The evaluations showed a clear connection between body size and weight and the number of cells for the total number of cells: a man weighing around 70 kilograms consists of around 36 trillion cells, while a woman who is ten kilograms lighter consists of 28 trillion individual cells. For the ten-year-old child, Hatton and his team determined an average cell count of around 17 trillion. This does not include the bacteria and other “roommates” that occur in our bodies. According to the analyses, by far the most common cells are red blood cells and platelets with around 29 trillion in adult men, followed by white blood cells with 3.4 trillion. On the other hand, if you look at the proportion of the different cell types in the total biomass of our body, the skeletal muscle cells are far ahead: for a man weighing 70 kilograms, they alone account for 21.5 kilograms. Next come the fat cells with around 13 kilograms. In a woman weighing 60 kilograms, the muscle cells make up around 14 kilograms and the fat cells make up around 18 kilograms, as the scientists determined.

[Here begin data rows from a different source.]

Lemma lkeeps_install_response dir p : lkeeps dir (Raft_handle_install_response p).
Proof. unfold Raft_handle_install_response, idx_add, idx_set. keeps. Qed.

Lemma rframes_append_response p : frames roleterm (Raft_handle_append_response p).
Proof.
  unfold Raft_handle_append_response, idx_add, idx_set, count_replica, log_store, Raft_commit_update.
  frames.
Qed.

Lemma rframes_install_response p : frames roleterm (Raft_handle_install_response p).
Proof. unfold Raft_handle_install_response, idx_add, idx_set. frames. Qed.

Lemma rframes_release : frames roleterm raft_lock_release.
Proof. unfold raft_lock_release. frames. Qed.

(** A vote that is counted, up to the release of the lock. *)
Lemma vote_response_lrefines p w w' :
  wshape w -> state (raft w) = CANDIDATE ->
  (done ← Raft_handle_vote_response p; if (done : bool) then skip else raft_lock_release) w
    = Ok (tt, w') ->
  lrefines w w' None.
Proof.
  intros Hw Hcand. unfold Raft_handle_vote_response. destruct (rp_success p <=? 0) eqn:Hs.
  { intros H. eapply lrefines_keeps; [done| | |exact H]; [keeps|frames; apply rframes_release]. }
  intros (b & w1 & H & Hend)%bind_ok.
  apply bind_ok in H as (n & w2 & [= <- <-] & H).
  apply bind_ok in H as (n' & w2 & (-> & -> & _)%int_of_ok & H).
  apply bind_ok in H as (? & w2 & [= _ <-] & H).
  set (w2 := w <| raft ::= _ |>) in *. apply (lrefines_after w w2); [done|].
  assert (wshape w2) as Hw2 by by apply (wshape_after w). destruct (_ <? _).
  - apply bind_ok in H as (? & w3 & H & [= <- <-]). injection Hend as <-.
    by eapply convert_to_leader_lrefines.
  - injection H as <- <-. eapply lrefines_keeps; [done| | |exact Hend]; [keeps|apply rframes_release].
Qed.

Theorem response_lrefines p w w' :
  wshape w -> Raft_handle_response p w = Ok (tt, w') -> lrefines w w' None.
Proof.
  intros Hw. unfold Raft_handle_response. intros (? & w1 & Hacq & H)%bind_ok.
  apply cframes_lock_acquire in Hacq. eapply lrefines_after; [exact Hacq|].
  assert (wshape w1) as Hw1 by by eapply wshape_after. clear Hacq.
  apply bind_ok in H as (r & ? & [= <- <-] & H).
  destruct (rp_term p <? _).
  { eapply lrefines_keeps; [done| | |exact H]; [keeps|apply rframes_release]. }
  destruct (_ <? rp_term p).
  { apply lrefines_quiet; [done| |].
    - match type of H with ?m _ = _ => assert (lkeeps (files_dir (raft w1)) m) as Hk by keeps end. by eapply Hk.
    - apply bind_ok in H as (? & w2 & (_ & _ & _ & Hst & _)%convert_ok & H).
      assert (roleterm w' = roleterm w2) as Er.
      { match type of H with ?m _ = _ => assert (frames roleterm m) as Hf; [|by apply Hf in H] end.
        frames. apply rframes_release. }
      unfold roleterm in Er. intros Hl. congruence. }
  apply bind_ok in H as (? & w2 & Hset & H). apply cframes_response in Hset.
  eapply lrefines_after; [exact Hset|]. assert (wshape w2) as Hw2 by by eapply wshape_after.
  apply cview_parts in Hset as (Hst & _). case_decide as Hcand.
  - eapply vote_response_lrefines; [done| |exact H]. congruence.
  - eapply lrefines_keeps; [done| | |exact H].
    + keeps; auto using lkeeps_append_response, lkeeps_install_response.
    + frames; auto using rframes_append_response, rframes_install_response, rframes_release.
Qed.

(** ** Threads *)

Lemma idx_get_ok f i w x w' : idx_get f i w = Ok (x, w') -> arr_get (f (raft w)) i = Ok x.
Proof.
  unfold idx_get. intros (l & w1 & [= <- <-] & H)%bind_ok. unfold lift in H.
  destruct (arr_get _ _); [by injection H as ->|done].
Qed.

Lemma idx_get_read f i w x w' : idx_get f i w = Ok (x, w') -> w' = w.
Proof. apply (frames_idx_get (fun w => w)). Qed.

Logarithmic relationship between size and number

“The data reveal a surprising, inverse relationship between cell number and cell size,” report Statton and his colleagues. The larger a cell is, the less common it is in the human body. Specifically, the researchers determined that the total number of cells in each of the 26 logarithmic size classes decreases by a factor of x-0.97 compared to the next. The number and quantity of cells in the human body are balanced in such a way that each size class contributes approximately the same amount to the total mass. “This size distribution appears to be common in nature,” explains the team. For example, the distribution of organisms in the oceans shows a very similar relationship between numbers and sizes: although marine bacteria and blue whales are worlds apart in terms of size, their respective size classes contribute approximately the same amount of biomass in the oceans. The evaluations by Hatton and his colleagues also showed that the range of variation in cell sizes is approximately the same within each size class.

According to the research team, these results suggest that there is a finely regulated balance in terms of cell numbers and sizes in the human body. Knowledge of this balance and the typical values ​​can in turn help to identify anomalies and pathological changes. “Our data serves to establish a holistic frame of reference for the cells in the human body, while also underscoring overarching patterns of cell biology,” said Hatton and his team.